The summit comes as the UN said migrant arrivals in Greece alone had topped one million since January 2015, accounting for most of the 1.2 million people who sought asylum in the EU last year as they flee war in Syria, Iraq, Afghanistan and elsewhere.
- Cyprus problem -
Tusk stressed that the parts of the migration deal that involve "re-energising" Turkey's long stalled EU membership bid should also be "an opportunity to support the settlement talks in Cyprus.

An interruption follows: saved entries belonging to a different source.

(** The session can download the orders [ws]: it can poll, it has a
    download directory, a page of results whose first file names are
    those of [ws], the order ids of [ws], sizes that start with those of
    [ws], and the response that [get_order_ids] stores. *)
Definition can_download (d : gmap string pyval) (ep : string) (hs : pyval)
    (dir : string) (ws : list download) : Prop :=
  can_poll d ep hs
  /\ d !! "download_dir_path" = Some (PJson (JStr dir))
  /\ (exists page items more,
        d !! "results" = Some (PJson page)
        /\ field "content" page = Some (JArr items)
        /\ Forall2 (fun file name => field "filename" file = Some name) items
             (map (fun w => JStr (d_name w)) ws ++ more))
  /\ d !! "order_ids" = Some (PJson (JArr (map (fun w => JStr (d_order w)) ws)))
  /\ (exists more, d !! "order_sizes"
                   = Some (PJson (JArr (map d_size ws ++ more))))
  /\ (exists r, d !! "order_status_response" = Some (PResponse r)).

(** A session after [get_order_ids] for [two_results], and the replies to
    its two downloads: a stream, and a refusal. *)
Definition download_session : gmap string pyval :=
  <["order_status_response" := PResponse (status_response "completed")]>
  (<["order_sizes" := PJson (JArr [JNum 1000; JNum 2000])]>
  (<["order_ids" := PJson (JArr [JStr "order-A"; JStr "order-B"])]>
     (session_with_results two_results))).




Definition two_refusals : list download :=
  [{| d_name := "S3A_SR_1.zip"; d_order := "order-A"; d_size := JNum 1000;
      d_reply := error_response 403 |};
   {| d_name := "S3B_SR_1.zip"; d_order := "order-B"; d_size := JNum 2000;
      d_reply := error_response 404 |}].

(** ** The download cell of the waveforms notebook *)









(* ================================================================== *)
(** * Properties *)

(** ** [generate_api_key] *)

Example generate_api_key_user_pass :
  generate_api_key "user" "pass" = "dXNlcjpwYXNz".
Proof. reflexivity. Qed.

Example generate_api_key_padded :
  generate_api_key "ab" "c" = "YWI6Yw==".
Proof. reflexivity. Qed.

Module Base64Facts.
Import Base64.

Ltac divmod := zify; Z.to_euclidean_division_equations; lia.

Lemma index_of_char_of_nat (n : nat) :
  (n < 64)%nat -> index_of (char_of (N.of_nat n)) = Some (N.of_nat n).
Proof.
  intros Hn.
  do 64 (destruct n as [|n]; [reflexivity|]).
  lia.
Qed.

Lemma index_of_char_of (i : N) :
  (i < 64)%N -> index_of (char_of i) = Some i.
Proof.
  intros Hi. rewrite <- (N2Nat.id i). apply index_of_char_of_nat. lia.
Qed.

Lemma char_of_not_pad_nat (n : nat) :
  (n < 64)%nat -> Ascii.eqb (char_of (N.of_nat n)) pad = false.
Proof.
  intros Hn.
  do 64 (destruct n as [|n]; [reflexivity|]).
  lia.
Qed.

Lemma char_of_not_pad (i : N) :
  (i < 64)%N -> Ascii.eqb (char_of i) pad = false.
Proof.
  intros Hi. rewrite <- (N2Nat.id i). apply char_of_not_pad_nat. lia.
Qed.

Lemma byte_bound (a : ascii) : (N_of_ascii a < 256)%N.
Proof. apply N_ascii_bounded. Qed.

Only if this is possible, can we move forward here."
Cyprus has threatened to block the deal over long-standing disagreements with Ankara over the island, which has been divided since 1974 when Turkish troops invaded its north in response to an Athens-engineered coup attempt.
The only capitals that Tusk visited this week were Nicosia and Ankara, underscoring the seriousness of the threat.
Despite frantic efforts in Brussels to "rebalance" the deal in recent days, Tusk meanwhile admitted a major stumbling block remains the legality of the deal.
Under the key clause, in exchange for Turkey taking back all migrants arriving in Greece, the EU will resettle one Syrian for every Syrian allowed to remain on Turkish soil.
The UN and rights groups have warned that this amounts to the illegal mass expulsion of asylum seekers.
"An absolute priority is to ensure that our decisions respect both EU and international law," Tusk said in his letter.
A draft of the summit conclusions stresses that the one-for-one plan is a "temporary and extraordinary measure".
- 'Blackmail' warning -
Proposals to give Turkey visa-free travel to the EU's Schengen passport-free zone by June have also worried several countries.
Many critics have voiced unease over human rights concerns in any deal with Turkey, over its arrests of journalists and academics and an intensifying military campaign against Kurdish separatists.
France has warned against attempts by Turkey to strong-arm Europe, and Czech President Milos Zeman charged that Ankara's request for billions of euros more in EU aid amounted to "blackmail".
Merkel however told the Bundestag lower house of parliament on Wednesday that no shortcuts would be taken and that EU membership for Turkey was "not on the agenda now".
European Commission Vice President Frans Timmermans meanwhile insisted that "we are certainly not giving Turkey a free ride."
Europe has been deluged by people fleeing war and misery since the start of last year, most hoping for new lives in wealthy Germany and Scandinavian countries.
The flow of people into northern Europe has been halted for now as eastern European countries have effectively shut down the Balkans route with coordinated border closures.
This, however, has caused a bottleneck of more than 40,000 migrants in Greece including thousands in dire conditions in makeshift camps on the border with Macedonia.